@Medialter
Ce sont des truismes pour la plupart d’entre nous en effet mais il faut bien avoir à l’esprit que le bouquin, à la base et au-delà des formules littéraires (que l’on aime ou pas), se définit avant tout comme une
enquête journalistique sur le petit milieu médiatique français avec des faits et des sources censés être tangibles ce qui, à ma connaissance du moins, n’a encore JAMAIS été fait en France.
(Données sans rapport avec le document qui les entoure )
(** The argument checks of [sample_smc_abc] pass exactly when a
    [homepath] is given, [chains / cores] is whole (or [cores <= 1]),
    [start], when given, has one point per chain, and the name of some
    deterministic variable contains [likelihood_name] as a substring;
    the population is then [start]. *)
Theorem validate_spec (homepath : option String.string) (cores step_chains : nat)
    (start : option (list Scheduler.point)) (names : list String.string) (lname : String.string)
    (r : option (list Scheduler.point)) :
  Validate.validate homepath cores step_chains start names lname = EOk r <->
  homepath <> None /\
  (cores <= 1 \/ step_chains mod cores = 0)%nat /\
  (forall s, start = Some s -> length s = step_chains) /\
  (exists nm pre suf, In nm names /\ nm = String.append pre (String.append lname suf)) /\
  r = start.
Proof.
  assert (Hex : existsb (fun nm => Validate.contains lname nm) names = true <->
                exists nm pre suf, In nm names /\ nm = String.append pre (String.append lname suf)).
  { rewrite existsb_exists. split.
    - intros (nm & Hin & Hc). apply contains_spec in Hc. destruct Hc as (pre & suf & H).
      exists nm, pre, suf. auto.
    - intros (nm & pre & suf & Hin & H). exists nm. split; [exact Hin|].
      apply contains_spec. eauto. }
  unfold Validate.validate, Validate.whole_division.
  destruct homepath as [hp|].
  2: { split; [discriminate|]. intros (H & _). contradiction. }
  assert (Hc : ((1 <? cores)%nat && negb (step_chains mod cores =? 0)%nat)%bool = false <->
               (cores <= 1 \/ step_chains mod cores = 0)%nat).
  { destruct (Nat.ltb_spec 1 cores), (Nat.eqb_spec (step_chains mod cores) 0); simpl;
      split; intros; try reflexivity; try lia; try discriminate. }
  destruct ((1 <? cores)%nat && negb (step_chains mod cores =? 0)%nat)%bool eqn:Eb.
  { split; [discriminate|]. intros (_ & H & _). apply Hc in H. discriminate. }
  destruct start as [s|].
  - destruct (Nat.eqb_spec (length s) step_chains) as [Hl|Hl]; simpl.
    + destruct (existsb _ names) eqn:Ee.
      * split.
        -- intros H. injection H as <-. split; [discriminate|]. split; [apply Hc; reflexivity|].
           split; [intros s' Hs'; injection Hs' as <-; exact Hl|]. split; [apply Hex; reflexivity|reflexivity].
        -- intros (_ & _ & _ & _ & ->). reflexivity.
      * split; [discriminate|]. intros (_ & _ & _ & H & _). apply Hex in H. discriminate.
    + split; [discriminate|]. intros (_ & _ & H & _). specialize (H s eq_refl). contradiction.
  - destruct (existsb _ names) eqn:Ee.
    + split.
      * intros H. injection H as <-. split; [discriminate|]. split; [apply Hc; reflexivity|].
        split; [discriminate|]. split; [apply Hex; reflexivity|reflexivity].
      * intros (_ & _ & _ & _ & ->). reflexivity.
    + split; [discriminate|]. intros (_ & _ & _ & H & _). apply Hex in H. discriminate.
Qed.

Lemma sum_stats_table_witness :
  length [[SumStats.mean stat_data; Fin 0]; [Fin 7; Fin 0]]
    = length [SumStats.SName "mean"; SumStats.SFun (fun _ => Fin 7)] /\
  forall k, (k < length [SumStats.SName "mean"; SumStats.SFun (fun _ => Fin 7)])%nat ->
    exists st x,
      nth_error [SumStats.SName "mean"; SumStats.SFun (fun _ => Fin 7)] k = Some st /\
      SumStats.eval_stat stat_data st = EOk x /\
      nth_error [[SumStats.mean stat_data; Fin 0]; [Fin 7; Fin 0]] k
        = Some (x :: repeat (Fin 0) (SumStats.shape1 stat_data - 1)).
Proof.
  apply (sum_stats_table stat_data [SumStats.SName "mean"; SumStats.SFun (fun _ => Fin 7)]).
  reflexivity.
Defined.

Lemma sum_stats_succeeds_iff_witness :
  (exists v, SumStats.sum_stats stat_data (Some [SumStats.SName "median"]) = EOk v) <->
  (forall s, In (SumStats.SName s) [SumStats.SName "median"] -> s = "mean" \/ s = "std" \/ s = "var").
Proof.
  apply (sum_stats_succeeds_iff stat_data [SumStats.SName "median"]). simpl. lia.
Defined.

Lemma sum_stats_errors_witness :
  (TypeError = TypeError /\ exists s, In (SumStats.SName s) [SumStats.SName "median"] /\
     s <> "mean" /\ s <> "std" /\ s <> "var") \/
  (TypeError = PyErr IndexError /\ SumStats.shape1 stat_data = 0%nat).
Proof.
  destruct (sum_stats_errors stat_data) as (_ & H).
  apply (H [SumStats.SName "median"] TypeError). reflexivity.
Defined.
Après, est-ce que, comme je l’écris dans l’article, tout ceci ne constituera que de la poudre aux yeux et que ce ne sera au final qu’un "pétard mouillé", c’est fort probable mais attendons de voir...De toute façon, si Obertone est une nouvelle fois invité à ONPC pour la promo du bouquin, je pense qu’on aura la réponse

@Joe Chip
Pour ce qui concerne le côté "politiquement correct" d’Obertone, je n’ai mis en exergue dans l’article qu’un extrait qui se rapporte aux médias, puisque c’est le sujet. Mais je peux vous en donner des tas d’autres bien moins "softs", comme par exemple celui-ci (toujours extrait d’Utoya et en rappelant que c’est toujours le tueur Breivik qui s’exprime au-travers de la plume d’Obertone) :
"Ma théorie, c’est que notre programme biologique choisit pour nous. Et il nous dit d’aller là où il y a du pouvoir à prendre. Etre de droite, c’est être favorable à la sélection naturelle. Initiative, vie privée, recherche de pouvoir. Etre de gauche, c’est être égalitaire. L’Etat prend tout, y compris le pouvoir. Il est naturel d’être de droite, le gauchisme est un accident culturel, rendu possible par la chute de la sélection naturelle et la prolifération des masses envieuses. Mais cet accident est si grave, que l’homme de droite passe aujourd’hui pour une aberration. On se demande même comment il peut encore exister. La plupart des gens sont de gauche parce qu’il y a eu l’accident Hitler. Après Tchernobyl, tout le monde est devenu anti-nucléaire, c’était la mode, l’effet de masse. J’échappe à cette bovinerie culturelle. Trop d’ambition, d’esprit critique, de recul. D’honneur. Je pense que je suis de droite parce que personne ne l’est. Et j’ai tellement d’ambition que j’ai besoin d’avoir un maximum d’ennemis. Pour l’opinion, je suis le mal aujourd’hui. Je serai le bien demain. Ce que j’ai fait ne peut se juger qu’avec recul. Aujourd’hui, il y a crispation immunitaire.La bête égalitaire, blessée au gros sang, se défend, hurle sa rage, sa peur et sa douleur. Mais ça va refroidir. Et gangrener. Les gens se poseront des questions, s’informeront. Certains réviseront leur jugement, se diront que finalement, tout au fond de leur petit moi apeuré par les dents de la machine, ils se sentent plus proches de Breivik que de ses ennemis. Ils seront prêts à basculer. Dans quelques décennies, je serai le héros de la nouvelle mythologie scandinave. Breivik seul contre tous. Je destituerai leur culte du suicide, j’imposerai de nouvelles règles. Je commencerai par redéfinir le Bien et le Mal. Et je poserai la même question que le grand Björnson : ’qui ira donc compter les batailles perdues le jour de la victoire ?’. C’est sûr, je ne serai pas le héros de cette génération de pédales qui accepte tout, n’a aucune imagination, aucune fierté, aucune volonté d’échapper au Paradis morbide qu’on lui impose. Sur une île, on ne peut que tourner en rond ou se noyer."